Can You Hear a Story?
Grade Levels: 6 - 8
A Lesson for PBS Improvisation Station.
Subject areas: Music and Language Arts
Students will explore creating moods with music. Students will assimilate this new knowledge through the analysis of a story and the creation of a musical composition that reflects and enhances it. This activity will culminate with the recording of their musical accompaniment and story to produce a book on tape.
- Students will listen to, analyze, and describe music.
- Students will gain an understanding of relationships between music, the other arts, and disciplines outside the arts.
- Students will gain experience composing and arranging music within specified guidelines.
- Students will gain experience in the general skills and strategies of the reading process.
- Students will gain experience using computer hardware and operating systems and software programs.
- Computer with Internet access
- Bookmark the Continental Harmony Web site http://www.pbs.org/harmony/soundlounge/
- Available picture books; some suggestions:
- Gollub, Matthew. (2000). "The Jazz Fly." Santa Rosa: Tortuga Press.
- Igus, Toyomi. (1998). "i see the rhythm." San Francisco: Children's Book Press.
- London, Jonathan. (1993). "Hip Cat." San Francisco: Chronicle Books.
- London, Jonathan. (2000). "Who Bop?" USA: Harper Collins.
- Maxner, Joyce. (1989). "Nicholas Cricket." Harper & Row
- Raschka, Chris. (1992). "Charlie Parker Played Be Bop." New York: Orchard Books.(This book was inspired by Charlie Parker's "A Night In Tunisia". A recording of this piece would be excellent to share with the book).
- Big Books:
- Bacon, Ron. (1987). "Let's Make Music!" Shortland Publications Limited: New Zealand
- Eggleton, Jill. (1987). "Rat-a-tat-tat." Shortland Publications Limited: New Zealand.

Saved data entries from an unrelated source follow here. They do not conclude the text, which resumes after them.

(** ** The registry ([EventRegistry.h]) *)

(** [SubscriberCollectionDecay<Args...>] is
    [SubscriberCollection<typename std::decay<Args>::type...>]. *)
Definition SubscriberCollectionDecay (Args : list ArgType) : list ObjType :=
  decay <$> Args.

Module EventRegistry.
Section WithWorld.
Context {World : Type}.

(** [dynamic_cast<SubscriberCollectionDecay<Args...>*>(hcBase)]: the
    instantiations of [SubscriberCollection] do not derive from one another,
    so the cast yields the pointer exactly when the object was created with
    the same template arguments, and [NULL] otherwise. *)
Definition dynamic_cast (Args : list ArgType) (hcBase : ptr)
    (st : State World) : option ptr :=
  if decide (argTypes (deref st hcBase) = SubscriberCollectionDecay Args)
  then Some hcBase else None.

(** [EventRegistry::hasRegisteredEvent<Args...>]. *)
Definition hasRegisteredEvent (Args : list ArgType) (name : string)
    (st : State World) : bool :=
  match subscribersByEventName st !! name with
  | None => false
  | Some hcBase =>
      match dynamic_cast Args hcBase st with
      | None => false
      | Some _ => true
      end
  end.

(** The tail shared by [registerEvent] and [getOrRegister]: allocate the
    collection and [emplace] it under [name]. *)
Definition allocate_and_store (Args : list ArgType) (name : string)
    (st : State World) : outcome World ptr :=
  let '(hc, st1) := alloc (new_collection (SubscriberCollectionDecay Args)) st in
  Returns hc
    (set_subscribersByEventName (<[name := hc]> (subscribersByEventName st1)) st1).

(** [EventRegistry::registerEvent<Args...>]. *)
Definition registerEvent (Args : list ArgType) (name : string)
    (st : State World) : outcome World ptr :=
  match subscribersByEventName st !! name with
  | Some _ => Throws (invalid_argument (AlreadyRegistered name)) st
  | None => allocate_and_store Args name st
  end.

(** [EventRegistry::getSubscribers<Args...>]; [None] is the [NULL] result. *)
Definition getSubscribers (Args : list ArgType) (name : string)
    (st : State World) : outcome World (option ptr) :=
  match subscribersByEventName st !! name with
  | None => Returns None st
  | Some hcBase =>
      match dynamic_cast Args hcBase st with
      | None =>
          Throws (invalid_argument
                    (ArgumentTypesMismatch name (argTypes (deref st hcBase)) Args))
            st
      | Some hc => Returns (Some hc) st
      end
  end.

(** [EventRegistry::getSubscribers(std::string)], the overload without
    template arguments. *)
Definition getSubscribersBase (name : string) (st : State World) : option ptr :=
  subscribersByEventName st !! name.

(** [EventRegistry::getOrRegister<Args...>]. *)
Definition getOrRegister (Args : list ArgType) (name : string)
    (st : State World) : outcome World ptr :=
  match subscribersByEventName st !! name with
  | Some hcBase =>
      match dynamic_cast Args hcBase st with
      | None =>
          Throws (invalid_argument
                    (ArgumentTypesMismatch name (argTypes (deref st hcBase)) Args))
            st
      | Some hc => Returns hc st
      end
  | None => allocate_and_store Args name st
  end.

End WithWorld.
End EventRegistry.

(** ** The event queue ([EventQueue.h]) *)

Module EventQueue.
Section WithWorld.
Context {World : Type}.

(** [EventQueue::enqueue]: [std::make_tuple] of the arguments, then
    [enqueue_tuple]. *)
Definition enqueue (handlerRef : ptr) (args : list Value)
    (st : State World) : State World :=
  enqueue_tuple handlerRef args st.

(** [QueuedEvent::fire]: [handlerRef->call_tuple(args)]. *)
Definition fire (e : QueuedEvent.t) (st : State World) : State World :=
  Collection.call_tuple (QueuedEvent.handlerRef e) (QueuedEvent.args e)
    (append_log [Fired e] st).

(** The loop of [process] over the detached chain: fire [cur], then go on
    with [cur->next]. *)
Fixpoint fire_chain (cur : list QueuedEvent.t) (st : State World) : State World :=
  match cur with
  | [] => st
  | e :: next => fire_chain next (fire e st)
  end.

(** The first phase of [process], under the lock: head and tail are reset. *)
Definition detach (st : State World) : State World :=
  set_eventQueueHead [] st.

(** [EventQueue::process]. *)
Definition process (st : State World) : bool * State World :=
  match eventQueueHead st with
  | [] => (false, st)
  | cur => (true, fire_chain cur (detach st))
  end.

- Access Improvisation Station.
Familiarize the students with the composition possibilities available here by experimenting with the looping
and instrumentation. Discuss the style and mood of the arrangement.
- What images and/or mood do the tunes conjure up?

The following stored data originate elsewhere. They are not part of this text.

(** * Password-recovery wizard and HTTP client shim

    A shallow embedding of [src/pages/ForgotPassword.tsx] (the recovery
    wizard, a React function component) and of the axios configuration
    module (the shared HTTP client with its request interceptor).

    - A JavaScript string is a [string] holding the UTF-8 bytes of its
      (well-formed) text; [js_length] is its [.length], which counts
      UTF-16 code units, and [String.eqb] its [===].  The empty literal is
      [EmptyString].
    - The component's [useState] cells form the record [State].  A handler
      is a function from the state it closed over (the state of the render
      that created it) to the ordered list of effects it performs: the
      calls to the state setters, to [apiClient.post] and to [setTimeout].
      The outcome of the awaited request is an argument of the handler.
    - Setters are absolute assignments, so a list of effects is replayed
      on whatever the component state is when the effects take place. *)

From Stdlib Require Import NArith Lia Ascii.
From stdpp Require Import gmap strings list fin_maps.

Local Open Scope string_scope.
Local Open Scope list_scope.

(** The UTF-16 code units one byte of UTF-8 text stands for: a byte that
    starts a character of one, two or three bytes stands for one unit, a
    byte that starts a character of four bytes for two (a surrogate pair),
    and a continuation byte ([10xxxxxx]) for none. *)
Definition utf16_units (b : ascii) : nat :=
  match b with
  | Ascii _ _ _ _ b4 b5 b6 b7 =>
      if negb b7 then 1
      else if negb b6 then 0
      else if b5 && b4 then 2
      else 1
  end.

(** [s.length]: the number of UTF-16 code units of the text. *)
Fixpoint js_length (s : string) : nat :=
  match s with
  | EmptyString => 0
  | String b rest => utf16_units b + js_length rest
  end.

(** JavaScript truthiness of a string: every string but the empty one. *)
Definition truthy (s : string) : bool := negb (String.eqb s EmptyString).

(** [a || b] where [a] is a string or [undefined]. *)
Definition or_else (a : option string) (b : string) : string :=
  match a with
  | Some v => if truthy v then v else b
  | None => b
  end.

(** Truthiness of an object or [null]. *)
Definition non_null {A} (o : option A) : bool :=
  match o with
  | Some _ => true
  | None => false
  end.

(** [x && <div>{x}</div>] for a string [x]. *)
Definition box (x : string) : option string :=
  if truthy x then Some x else None.

(** ** What axios hands to the caller *)

Module Axios.

(** The body of an error response; [error] is its conventional field. *)
Record ErrorData := { error : option string }.

Record ErrorResponse := { data : option ErrorData }.

(** The value a rejected request is rejected with. *)
Record AxiosError := { response : option ErrorResponse }.

(** [error.response?.data?.error] *)
Definition response_data_error (e : AxiosError) : option string :=
  match response e with
  | None => None
  | Some r =>
      match data r with
      | None => None
      | Some d => error d
      end
  end.

(** How the promise returned by [apiClient.post] settles. *)
Inductive Settled (A : Type) :=
| fulfilled (response_data : A)
| rejected (reason : AxiosError).
Arguments fulfilled {A} _.
Arguments rejected {A} _.

End Axios.
Import Axios.

(** ** The recovery wizard *)

Module ForgotPassword.

(** [type RecoveryMethod = 'telegram' | 'email' | null]; [null] is [None]. *)
Inductive RecoveryMethod := method_telegram | method_email.

Record RecoveryOptions := {
  telegram : bool;
  email : bool;
  emailMasked : option string
}.

(** The [useState] cells of the component, in declaration order. *)
Record State := {
  telegramId : string;
  code : string;
  newPassword : string;
  confirmPassword : string;
  oldPassword : string;
  error : string;
  success : string;
  loading : bool;
  codeSent : bool;
  useOldPassword : bool;
  recoveryOptions : option RecoveryOptions;
  selectedMethod : option RecoveryMethod;
  optionsLoading : bool
}.

(** The state on mount. *)
Definition initial : State := {|
  telegramId := EmptyString; code := EmptyString;
  newPassword := EmptyString; confirmPassword := EmptyString;
  oldPassword := EmptyString; error := EmptyString; success := EmptyString;
  loading := false; codeSent := false; useOldPassword := false;
  recoveryOptions := None; selectedMethod := None; optionsLoading := false
|}.

(** Values that appear in request bodies. *)
Inductive JsValue :=
| JsNumberOf (text : string)        (* Number(text) *)
| JsString (s : string)
| JsNull.

Definition method_value (m : option RecoveryMethod) : JsValue :=
  match m with
  | Some method_telegram => JsString "telegram"
  | Some method_email => JsString "email"
  | None => JsNull
  end.

Definition Body := list (string * JsValue).

(** The arrow function passed to [setTimeout]: [() => navigate(path)]. *)
Inductive Callback := navigate_to (path : string).

(** The observable actions of the handlers. *)
Inductive Effect :=
| preventDefault
| setTelegramId (v : string)
| setCode (v : string)
| setNewPassword (v : string)
| setConfirmPassword (v : string)
| setOldPassword (v : string)
| setError (v : string)
| setSuccess (v : string)
| setLoading (v : bool)
| setCodeSent (v : bool)
| setUseOldPassword (v : bool)
| setRecoveryOptions (v : option RecoveryOptions)
| setSelectedMethod (v : option RecoveryMethod)
| setOptionsLoading (v : bool)
| post (url : string) (body : Body)           (* await apiClient.post(url, body) *)
| setTimeout (callback : Callback) (ms : N).

Definition Script := list Effect.

(** The effect of one action on the component state. *)
Definition update (e : Effect) (s : State) : State :=
  let '{| telegramId := a1; code := a2; newPassword := a3;
          confirmPassword := a4; oldPassword := a5; error := a6;
          success := a7; loading := a8; codeSent := a9;
          useOldPassword := a10; recoveryOptions := a11;
          selectedMethod := a12; optionsLoading := a13 |} := s in
  match e with
  | setTelegramId v => Build_State v a2 a3 a4 a5 a6 a7 a8 a9 a10 a11 a12 a13
  | setCode v => Build_State a1 v a3 a4 a5 a6 a7 a8 a9 a10 a11 a12 a13
  | setNewPassword v => Build_State a1 a2 v a4 a5 a6 a7 a8 a9 a10 a11 a12 a13
  | setConfirmPassword v => Build_State a1 a2 a3 v a5 a6 a7 a8 a9 a10 a11 a12 a13
  | setOldPassword v => Build_State a1 a2 a3 a4 v a6 a7 a8 a9 a10 a11 a12 a13
  | setError v => Build_State a1 a2 a3 a4 a5 v a7 a8 a9 a10 a11 a12 a13
  | setSuccess v => Build_State a1 a2 a3 a4 a5 a6 v a8 a9 a10 a11 a12 a13
  | setLoading v => Build_State a1 a2 a3 a4 a5 a6 a7 v a9 a10 a11 a12 a13
  | setCodeSent v => Build_State a1 a2 a3 a4 a5 a6 a7 a8 v a10 a11 a12 a13
  | setUseOldPassword v => Build_State a1 a2 a3 a4 a5 a6 a7 a8 a9 v a11 a12 a13
  | setRecoveryOptions v => Build_State a1 a2 a3 a4 a5 a6 a7 a8 a9 a10 v a12 a13
  | setSelectedMethod v => Build_State a1 a2 a3 a4 a5 a6 a7 a8 a9 a10 a11 v a13
  | setOptionsLoading v => Build_State a1 a2 a3 a4 a5 a6 a7 a8 a9 a10 a11 a12 v
  | preventDefault | post _ _ | setTimeout _ _ => s
  end.

(** Replay a script on a component state, first action first. *)
Fixpoint apply (sc : Script) (s : State) : State :=
  match sc with
  | [] => s
  | e :: rest => apply rest (update e s)
  end.

(** The network calls of a script, in order. *)
Fixpoint calls (sc : Script) : list (string * Body) :=
  match sc with
  | [] => []
  | post url body :: rest => (url, body) :: calls rest
  | _ :: rest => calls rest
  end.

(** The part of a script that runs before its first [await] resolves
    (the request itself included), and the part that runs after. *)
Fixpoint until_await (sc : Script) : Script :=
  match sc with
  | [] => []
  | post url body :: _ => [post url body]
  | e :: rest => e :: until_await rest
  end.

Fixpoint after_await (sc : Script) : Script :=
  match sc with
  | [] => []
  | post _ _ :: rest => rest
  | _ :: rest => after_await rest
  end.

Section Component.

(** [t] of [useLanguage()]: a message key and its interpolation
    parameters give the localized text. *)
Variable translate : string -> list (string * string) -> string.

Definition t (key : string) : string := translate key [].

Definition handleCheckOptions (s : State)
    (result : Settled RecoveryOptions) : Script :=
  [preventDefault; setError EmptyString; setOptionsLoading true;
   post "/auth/recovery-options" [("telegramId", JsNumberOf (telegramId s))]]
  ++ match result with
     | fulfilled response_data =>
         setRecoveryOptions (Some response_data)
         :: (if telegram response_data && negb (email response_data)
             then [setSelectedMethod (Some method_telegram)]
             else if negb (telegram response_data) && email response_data
             then [setSelectedMethod (Some method_email)]
             else [])
     | rejected err =>
         [setError (or_else (response_data_error err)
                            (t "forgotPassword.errors.resetFailed"))]
     end
  ++ [setOptionsLoading false].

Definition handleRequestCode (s : State) (result : Settled unit) : Script :=
  [setError EmptyString; setSuccess EmptyString; setLoading true;
   post "/auth/forgot-password"
        [("telegramId", JsNumberOf (telegramId s));
         ("method", method_value (selectedMethod s))]]
  ++ match result with
     | fulfilled _ =>
         [setCodeSent true;
          setSuccess (match selectedMethod s with
                      | Some method_email => t "forgotPassword.codeSentEmail"
                      | _ => t "forgotPassword.codeSent"
                      end)]
     | rejected err =>
         [setError (or_else (response_data_error err)
                            (t "forgotPassword.errors.resetFailed"))]
     end
  ++ [setLoading false].

Definition handleResetPassword (s : State) (result : Settled unit) : Script :=
  [preventDefault; setError EmptyString; setSuccess EmptyString]
  ++ if negb (String.eqb (newPassword s) (confirmPassword s)) then
       [setError (t "forgotPassword.errors.mismatch")]
     else if (js_length (newPassword s) <? 6)%nat then
       [setError (t "forgotPassword.errors.tooShort")]
     else
       [setLoading true]
       ++ [if useOldPassword s then
             post "/auth/reset-password-with-old"
                  [("telegramId", JsNumberOf (telegramId s));
                   ("oldPassword", JsString (oldPassword s));
                   ("newPassword", JsString (newPassword s))]
           else
             post "/auth/reset-password"
                  [("telegramId", JsNumberOf (telegramId s));
                   ("code", JsString (code s));
                   ("newPassword", JsString (newPassword s))]]
       ++ match result with
          | fulfilled _ =>
              [setSuccess (t "forgotPassword.passwordReset");
               setTimeout (navigate_to "/login") 2000]
          | rejected err =>
              [setError (or_else (response_data_error err)
                                 (t "forgotPassword.errors.resetFailed"))]
          end
       ++ [setLoading false].

Definition resetState : Script :=
  [setRecoveryOptions None; setSelectedMethod None; setCodeSent false;
   setCode EmptyString; setError EmptyString; setSuccess EmptyString].

(** *** Click handlers written inline in the markup *)

(** Step 1, the toggle button: [() => setUseOldPassword(true)] *)
Definition onClick_useOldPassword : Script := [setUseOldPassword true].

(** Step 2, the method buttons: [() => setSelectedMethod(...)] *)
Definition onClick_method (m : RecoveryMethod) : Script :=
  [setSelectedMethod (Some m)].

(** Step 3, the change-method button: [() => setSelectedMethod(null)] *)
Definition onClick_changeMethod : Script := [setSelectedMethod None].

- Note if the use of different instrumentation changes the mood. If so, how?
- Is another mood produced? What is it?
- Access the Web site
http://www.pbs.org/harmony/soundlounge and select Sonic Daydream. Read the various phrases one
by one as they pass by. Ask the students what sounds they think these phrases suggest.
- How would they represent them musically? What tempo does the phrase suggest?
- What mood does the phrase suggest?
- What instruments would they use?
- What tempo would be appropriate?
- Click on the phrases and listen to the music that accompanies each. Compare what they hear to the
suggestions that they made. Discuss the choices these composers made to illustrate the phrases.
- Access the PBS Jazz Kids Web site and
listen to some of the examples to familiarize students with this style. Briefly discuss some of the
characteristics of jazz they notice in the examples.
- Choose a picture book and read it to the class. (If possible read "Jazz Fly" or "Charlie Parker Played Be Bop" with a recording of "Night in Tunisia." These will serve as an excellent model for the rest of the lesson.) After reading, discuss the characters, plot and setting of the story.
- What type of action took place?
- What was the mood of the story?
- Is there any repetition of text?
- Are there any areas where the text is particularly rhythmic?
- Explain to the students that they will be creating a composition using non-pitched and pitched instruments (soprano recorder, xylophones) to accompany the story that they have just heard. (If "Jazz Fly" or "Charlie Parker Played Be Bop"/"Night in Tunisia" were read as models, read them now with the music. Discuss how the composers used the music to enhance to the story. Refer to the earlier discussion about mood, setting, etc. of both genres. Introduce the story to be used with the class for their composition.)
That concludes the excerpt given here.